Just then the little domestic passes the path, with a wheelbarrow full of stones, old sardine-boxes, and a heap of débris, which he is carrying to the refuse-heap.

"Come here!" calls the captain.

And, as, in answer to his question, I tell him that Monsieur has gone hunting, that Madame has gone to town, and that Joseph has gone on an errand, he takes from the wheelbarrow each of the stones, each bit of the débris, and, one after another, throws them into the garden, crying in a loud voice:

"There, pig! Take that, you wretch!"

The stones fly, the bits of débris fall upon a freshly-worked bed, where Joseph the day before had planted peas.

"Take that! And this, too! And here is another, in the bargain!"

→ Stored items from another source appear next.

Lemma lex_cmp_lt x y (l k : list Z) : x < y -> cmp (x :: l) (y :: k) = Lt.
Proof. intros Hlt. rewrite cmp_cons. apply Z_olt in Hlt. unfold olt in Hlt. by rewrite Hlt. Qed.

Lemma lex_cmp_gt x y (l k : list Z) : y < x -> cmp (x :: l) (y :: k) = Gt.
Proof. intros Hlt. rewrite cmp_opp, lex_cmp_lt; done. Qed.

Lemma lex_cmp_eq (x : Z) l k : cmp (x :: l) (x :: k) = cmp l k.
Proof. rewrite cmp_cons. by rewrite cmp_refl. Qed.

(** Equal-length big-endian bytes compare like the numbers. *)
Lemma be_bytes_cmp k x y r1 r2 :
  0 <= x < 256 ^ Z.of_nat k -> 0 <= y < 256 ^ Z.of_nat k ->
  cmp (be_bytes k x ++ r1) (be_bytes k y ++ r2) = lex_cmp (cmp x y) (cmp r1 r2).
Proof.
  revert x y. induction k as [|k IH]; intros x y Hx Hy.
  { simpl in Hx, Hy. replace x with 0 by lia. replace y with 0 by lia. done. }
  rewrite Nat2Z.inj_succ, Z.pow_succ_r in Hx, Hy by lia. simpl be_bytes.
  rewrite <- (be_bytes_mod_l k x), <- (be_bytes_mod_l k y).
  assert (0 < 256 ^ Z.of_nat k) by (apply Z.pow_pos_nonneg; lia).
  set (p := 256 ^ Z.of_nat k) in *.
  pose proof (Z.mod_pos_bound x p). pose proof (Z.mod_pos_bound y p).
  assert (Hdx : (x / p) mod 256 = x / p) by (apply Z.mod_small; split; [by apply Z.div_pos; lia|apply Z.div_lt_upper_bound; lia]).
  assert (Hdy : (y / p) mod 256 = y / p) by (apply Z.mod_small; split; [by apply Z.div_pos; lia|apply Z.div_lt_upper_bound; lia]).
  rewrite Hdx, Hdy. simpl app.
  pose proof (Z.div_mod x p) as Ex. pose proof (Z.div_mod y p) as Ey.
  destruct (Z.lt_trichotomy (x / p) (y / p)) as [Hlt|[Heq|Hgt]].
  - rewrite lex_cmp_lt by done. assert (Hxy : x < y) by nia. apply Z_olt in Hxy. unfold olt in Hxy. by rewrite Hxy.
  - rewrite Heq, lex_cmp_eq, IH by lia. f_equal. unfold cmp, Z_Ord.
    destruct (Z.compare_spec (x mod p) (y mod p)); symmetry;
      [apply Z.compare_eq_iff|apply Z.compare_lt_iff|apply Z.compare_gt_iff]; nia.
  - rewrite lex_cmp_gt by done. assert (Hxy : y < x) by nia. apply Z_olt in Hxy. unfold olt in Hxy.
    by rewrite cmp_opp, Hxy.
Qed.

The bed, soon covered with débris, becomes a confused heap. The captain's joy finds expression in a sort of hooting and disorderly gestures. Then, turning up his old grey moustache, he says to me, with a triumphant and rakish air:

"Mademoiselle Célestine, you are a fine girl, for sure! You must come and see me, when Rose is no longer here, eh? Ah! that's an idea!"